Le nom de notre meurtrier est Roméo qui a été identifié grâce à ses empreintes digitales, laissées exprès à mon avis. Le but, maintenant, est de découvrir dans quel endroit il se terre. Nous utilisons une procédure exceptionnelle. Nous ne recourrons à Némésis que dans les cas éminemment graves. D’ordinaire, nous poursuivons les criminels par nos propres moyens. Nous avons jugé que ce cas méritait d’être traité rapidement, très rapidement.

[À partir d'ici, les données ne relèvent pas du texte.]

Definition agent_alarm (now : Z) : M unit :=
  on_storage storage_alarmFired;;
  handleAlarm now.

(** *** Sequences of calls, for stating properties of the store *)

Inductive Call : Type :=
| Schedule (uuid workflowName : string) (context : WorkflowContext) (dueAt : Z)
| Sweep (now : Z)
| Cancel (now : Z) (workflowId : string).

(** A call that throws leaves the object as it was when it threw.  A
    sweep is the alarm firing at [now]: it happens when an alarm is armed
    for a time that has come, and not otherwise. *)
Definition perform (c : Call) (w : t) : t :=
  match c with
  | Schedule uuid name context dueAt =>
      (scheduleWorkflow uuid name context dueAt w).2
  | Sweep now =>
      match alarm (storage w) with
      | Some armed => if armed <=? now then (agent_alarm now w).2 else w
      | None => w
      end
  | Cancel now workflowId => (cancelWorkflow now workflowId w).2
  end.

Definition perform_all (calls : list Call) (w : t) : t :=
  foldl (fun w c => perform c w) w calls.

(** The alarm slot after the calls, from what it held before: a schedule
    puts its due time there, a sweep empties it when it fires. *)
Fixpoint armed_after (calls : list Call) (acc : option Z) : option Z :=
  match calls with
  | [] => acc
  | Schedule _ _ _ dueAt :: rest => armed_after rest (Some dueAt)
  | Sweep now :: rest =>
      armed_after rest
        (match acc with
         | Some armed => if armed <=? now then None else acc
         | None => None
         end)
  | Cancel _ _ :: rest => armed_after rest acc
  end.

(** The earliest due time among the tasks the table holds as pending. *)
Definition earliest_pending (w : t) : option Z :=
  map_fold
    (fun _ s acc =>
       match state s, startedAt s with
       | pending, Some due =>
           Some (match acc with Some a => Z.min a due | None => due end)
       | _, _ => acc
       end)
    None (scheduledReminders w).

End Workflow.

(* ===================================================================== *)
(** ** Message handlers (src/application/handlers)                       *)
(* ===================================================================== *)

(** interface IMessageHandler.  A handler works on state of its own (what
    it reaches through its state service), of type [S] here; both methods
    may throw. *)
Record IMessageHandler (S : Type) : Type := {
  canHandle : Core.ChatMessage -> S -> Res bool * S;
  handle : Core.ChatMessage -> string -> S -> Res Core.ChatMessage * S
}.
Arguments canHandle {S} _ _ _.
Arguments handle {S} _ _ _ _.

Module CommandHandler.
Import Core Text.

(** interface Command, as a tagged union of [type] and its payload; a
    flag is [false] where the payload leaves it out. *)
Inductive Command : Type :=
| analyze_meal (mealDescription : string)
| get_recommendations (showHelp : bool)
| set_goals (args : string)
| get_history (showGoals : bool).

– Comment pouvez vous faire confiance à une machine ?
– C’est beaucoup plus qu’une machine, presqu’une nouvelle forme de vie… je pense qu’il n’y a pas de noms pour la qualifier. Némésis possède toutes les données génétiques et biographiques de Roméo. A partir de ces éléments, elle extrapole les décisions qu’a prises Roméo. C’était un « Dichter », un poète. Enfin, il s’était proclamé poète, comme d’autres se proclament philosophes. En fait son style était suffisamment bon pour combler les gens friands d’histoires à l’eau de rose.
– Némésis ne peut–elle se tromper ?
– Impossible. Grâce aux multiples recoupements qu’elle opère entre les données génétiques et biographiques, elle détermine le psychisme de l’individu, en quelque sorte elle le « chosifie ».
Elle codifie son âme, son esprit, qui devient un simple mécanisme aisément prévisible… pour elle. Seuls les tout jeunes enfants à la rigueur…
– c’est horrible…
– sans doute. Admirable en tous cas… »
Sur l’écran noir s’inscrivit en lettres blanches, le message suivant :
« Roméo s’est réfugié dans la cité des miséreux, dans une secte pour attendre sa mort.
« Bien, ce sera une courte investigation qui durera au plus quelques jours. Voilà, je désirais vous mettre au courant. »
Bogart, rentré chez lui, se prépara un rapide dîner et écouta le velvet underground. Après il vidéophona à Aline :
« Bonsoir Aline.
– Bonsoir », répondit–elle d’un ton surpris et interrogatif.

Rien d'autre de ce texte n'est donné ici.